Login to Access Create an account
Publication Details
Published October 01, 2004
Type Project Report
Project Urban sprawl study of Aizawl city

Urban sprawl study of Aizawl city

Aizawl city Urban sprawl Landuse planning
Abstract / Description

The Urban Sprawl Study of Aizawl City was undertaken by the North Eastern Space Applications Centre (NESAC), Department of Space, Government of India, Umiam, Meghalaya, in collaboration with Mizoram Remote Sensing Application Centre (MIRSAC), Aizawl, and completed in October 2004.​

The primary objective was to analyze temporal urban expansion (1975–2003), map land use/land cover, assess growth patterns against the Aizawl Master Plan (2002), and identify site suitability zones for future planned development amid topographic constraints (steep slopes 20°–40°+, elevation 950–1155 m, young sedimentary terrain). Covering 128.98 sq km (23°39'–24°50'N, 92°39'–92°47'E), the study employed visual/digital interpretation of multi-temporal satellite data: Landsat MSS (1981), IRS-1C LISS-III/PAN merged (1998, 2002), and Resourcesat-1 LISS-III (2003), registered to 1:25,000 scale topographic sheets (84A/9–14) with ground truth verification.​

Built-up area expanded from 649.53 ha (1975) to 2,051.55 ha (2003): +667.27 ha (1975–1981; +102.77%), +615.52 ha (1981–1998; +31.85%), +119.23 ha (1998–2003; +5.8%). Growth trended ribbon-like along NH-54, state highways (north, south, east, west directions), incorporating fringes like Durtlang Leitan, Vaivakawn, Tanhril; population surged from 31,740 (1971) to 235,138 (2001), outpacing areal growth and indicating vertical intensification.

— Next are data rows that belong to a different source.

Lemma balloc_loop_run n held s bs b0 :
  tx held s bs -> bitmap_ok s -> b0 mod 4096 = 0 -> 0 <= b0 -> sb_size (f_sb s) < b0 + 4096 * Z.of_nat n ->
  (forall b, 0 <= b < b0 -> b < sb_size (f_sb s) -> used (view s) (f_sb s) b = true) ->
  (forall b, 0 <= b < sb_size (f_sb s) -> not_held held s (b / BPB + sb_bmapstart (f_sb s))) ->
  (forall b, first_free s b -> not_held held s b) ->
  (length bs + length held < 28)%nat ->
  (exists b s', first_free s b /\ balloc_loop n 1 b0 s = Ret b s' /\ tx held s' (log_add b (log_add (b / BPB + sb_bmapstart (f_sb s)) bs)) /\
     (forall x, view s' x = alloc_view (f_sb s) b (view s) x) /\ frame s s' /\ keeps held s s') \/
  ((forall b, 0 <= b < sb_size (f_sb s) -> used (view s) (f_sb s) b = true) /\ balloc_loop n 1 b0 s = Panic "balloc: out of blocks").
Proof.
  revert s b0. induction n as [|n IH]; intros s b0 H Hbm Hm H0 Hn Hall Hnh Hnf Hl; cbn [balloc_loop].
  { right. split; [intros b Hb; apply Hall; lia|done]. }
  rewrite bind_gets. destruct (Z.ltb_spec b0 (sb_size (f_sb s))) as [Hlt|Hge].
  2:{ right. split; [intros b Hb; apply Hall; lia|done]. }
  pose proof (tx_size _ _ _ H) as Hz. assert (Hb0 : 0 <= b0 < sb_size (f_sb s)) by lia. rewrite (BBLOCK_eq s b0 Hbm Hz Hb0).
  pose proof (bm_blocks _ Hbm b0 Hb0) as Hdb. set (bb := b0 / BPB + sb_bmapstart (f_sb s)) in *.
  destruct (tx_bread held s bs bb H) as (i & s1 & Hr1 & H1 & Hh1 & Hv1 & F1 & K1 & Hi); [apply Hdb|by apply Hnh|lia|].
  mstep Hr1. mstep (bdata_run _ _ _ _ Hh1). assert (Hlen : length (view s bb) = 512%nat) by (eapply view_length; [apply H|apply Hdb]).
  assert (Hchunk : forall k, 0 <= k < 4096 -> b0 + k < sb_size (f_sb s) -> used (view s) (f_sb s) (b0 + k) = bit (view s bb) k).
  { intros k Hk Hks. unfold used. rewrite (BBLOCK_eq s (b0 + k) Hbm Hz) by lia. change BPB with 4096. destruct (chunk b0 k Hm Hk) as [-> ->]. done. }
  destruct (free_bit (Z.to_nat BPB) 0 b0 (sb_size (f_sb s)) (view s bb)) as [k|] eqn:Ef.
  - left. apply free_bit_Some in Ef as (Hk & Hks & Hbit & Hbefore). change (Z.of_nat (Z.to_nat BPB)) with 4096 in Hk.
    assert (Hff : first_free s (b0 + k)).
    { split; [lia|]. split; [by rewrite Hchunk by lia|]. intros b' Hb'. destruct (decide (b' < b0)); [apply Hall; lia|].
      replace b' with (b0 + (b' - b0)) by lia. rewrite Hchunk by lia. apply Hbefore. lia. }
    destruct (bm_free _ Hbm (b0 + k) ltac:(lia) (proj1 (proj2 Hff))) as [Hdk Hnb].
    destruct (tx_finish held s1 bs i bb _ (set_bit k (view s bb)) H1 Hh1) as (s2 & Hr2 & _ & H2 & Hv2 & F2 & K2);
      [by apply (data_block_frame s s1)|unfold set_bit; by rewrite length_alter|lia|]. rewrite Hr2.
    pose proof (length_log_add bb bs) as Hll1. assert (F12 : frame s s2) by by etransitivity. assert (K12 : keeps held s s2) by by etransitivity.
    destruct (bzero_run held s2 (log_add bb bs) (b0 + k) H2) as (s3 & Hr3 & H3 & Hv3 & F3 & K3);
      [by apply (data_block_frame s s2)|eapply keeps_not_held; [done|by apply Hnf]|lia|]. mstep Hr3.
    assert (Ebb : (b0 + k) / BPB + sb_bmapstart (f_sb s) = bb).
    { change BPB with 4096. destruct (chunk b0 k Hm ltac:(lia)) as [-> _]. done. }
    exists (b0 + k), s3. rewrite Ebb. split; [done|]. split; [done|]. split; [done|]. split; [|split; by etransitivity].
    intros x. rewrite Hv3, Hv2, Hv1. unfold alloc_view. rewrite (BBLOCK_eq s (b0 + k) Hbm Hz) by lia.
    change BPB with 4096. destruct (chunk b0 k Hm ltac:(lia)) as [-> ->]. fold bb. change (b0 / 4096 + sb_bmapstart (f_sb s)) with bb.
    destruct (decide (x = b0 + k)); [done|]. by destruct (decide (x = bb)) as [->|].
  - destruct (tx_brelse held s1 bs i H1) as (s2 & Hr2 & H2 & Hv2 & F2 & K2); [eapply holds_lt; [apply H1|done]|]. mstep Hr2.
    assert (F12 : frame s s2) by by etransitivity. assert (K12 : keeps held s s2) by by etransitivity.
    assert (Hv12 : forall x, view s2 x = view s x) by (intros x; by rewrite Hv2). pose proof (fr_sb _ _ F12) as Esb.
    pose proof (used_same s s2 F12 Hv12) as Hus. pose proof (first_free_same s s2 F12 Hv12) as Hff.
    assert (Hall' : forall b, 0 <= b < b0 + BPB -> b < sb_size (f_sb s) -> used (view s) (f_sb s) b = true).
    { intros b Hb Hbs. change BPB with 4096 in Hb. destruct (decide (b < b0)); [apply Hall; lia|]. replace b with (b0 + (b - b0)) by lia.
      rewrite Hchunk by lia. apply (free_bit_None _ _ _ _ _ Ef); [change (Z.of_nat (Z.to_nat BPB)) with 4096; lia|lia]. }
    destruct (IH s2 (b0 + BPB) H2 (bitmap_same s s2 F12 Hv12 Hbm)) as [(b & s' & B1 & B2 & B3 & B5 & B6 & B7)|[B1 B2]]; rewrite ?Esb.
    + change BPB with 4096. Z.div_mod_to_equations. lia.
    + change BPB with 4096. lia.
    + change BPB with 4096. lia.
    + intros b Hb Hbs. rewrite <- Esb, Hus. by apply Hall'.
    + intros b Hb. eapply keeps_not_held; [done|by apply Hnh].
    + intros b Hb. eapply keeps_not_held; [done|]. by apply Hnf, Hff.
    + lia.
    + left. exists b, s'. rewrite Esb in B3. split; [by apply Hff|]. split; [done|]. split; [done|]. split; [|split; by etransitivity].
      intros x. rewrite B5, Esb. unfold alloc_view. by rewrite !Hv12.
    + right. split; [|done]. intros b Hb. rewrite <- Hus. apply B1. by rewrite Esb.
Qed.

Dominant land covers include built-up (urban/rural residential/mixed), agriculture (permanent crops, current/abandoned jhum), forest (evergreen/deciduous/bamboo), wasteland (scrub/barren/degraded/quarry), water bodies (streams/springs, e.g., Chite River).​

GIS database integrated spatial (DEM-derived slope, transport, water bodies) and non-spatial data (ward-wise census 1981–2001, household surveys on amenities: 70% spring-dependent water, variable school/medical access).​

Site suitability zoned via weighted overlay (slope <20°/elev. <400 m prioritized; road buffer <200 m; wasteland proximity; water <50 m): Zone I (highly suitable: low slope/elev., near roads/water/wasteland), Zone II (moderately: 20°–40°/400–800 m), Zone III (unfavorable: >40°/>800 m). Suggests decongesting core via fringe development, aligning partially with Master Plan but revising northern high-slope areas for water scarcity/erosion risks.​

Findings envisages to aid planners in mitigating congestion, water scarcity, erosion; emphasize road-aligned, low-slope growth with infrastructure (vertical limits, springs harnessing) for sustainable expansion.​

Summarized Metadata

Mapping Scale: 1:25,000

Satellite data & Year: Landsat MSS (1981), IRS-1C (1998-2022), Resourcesat-1 (2003)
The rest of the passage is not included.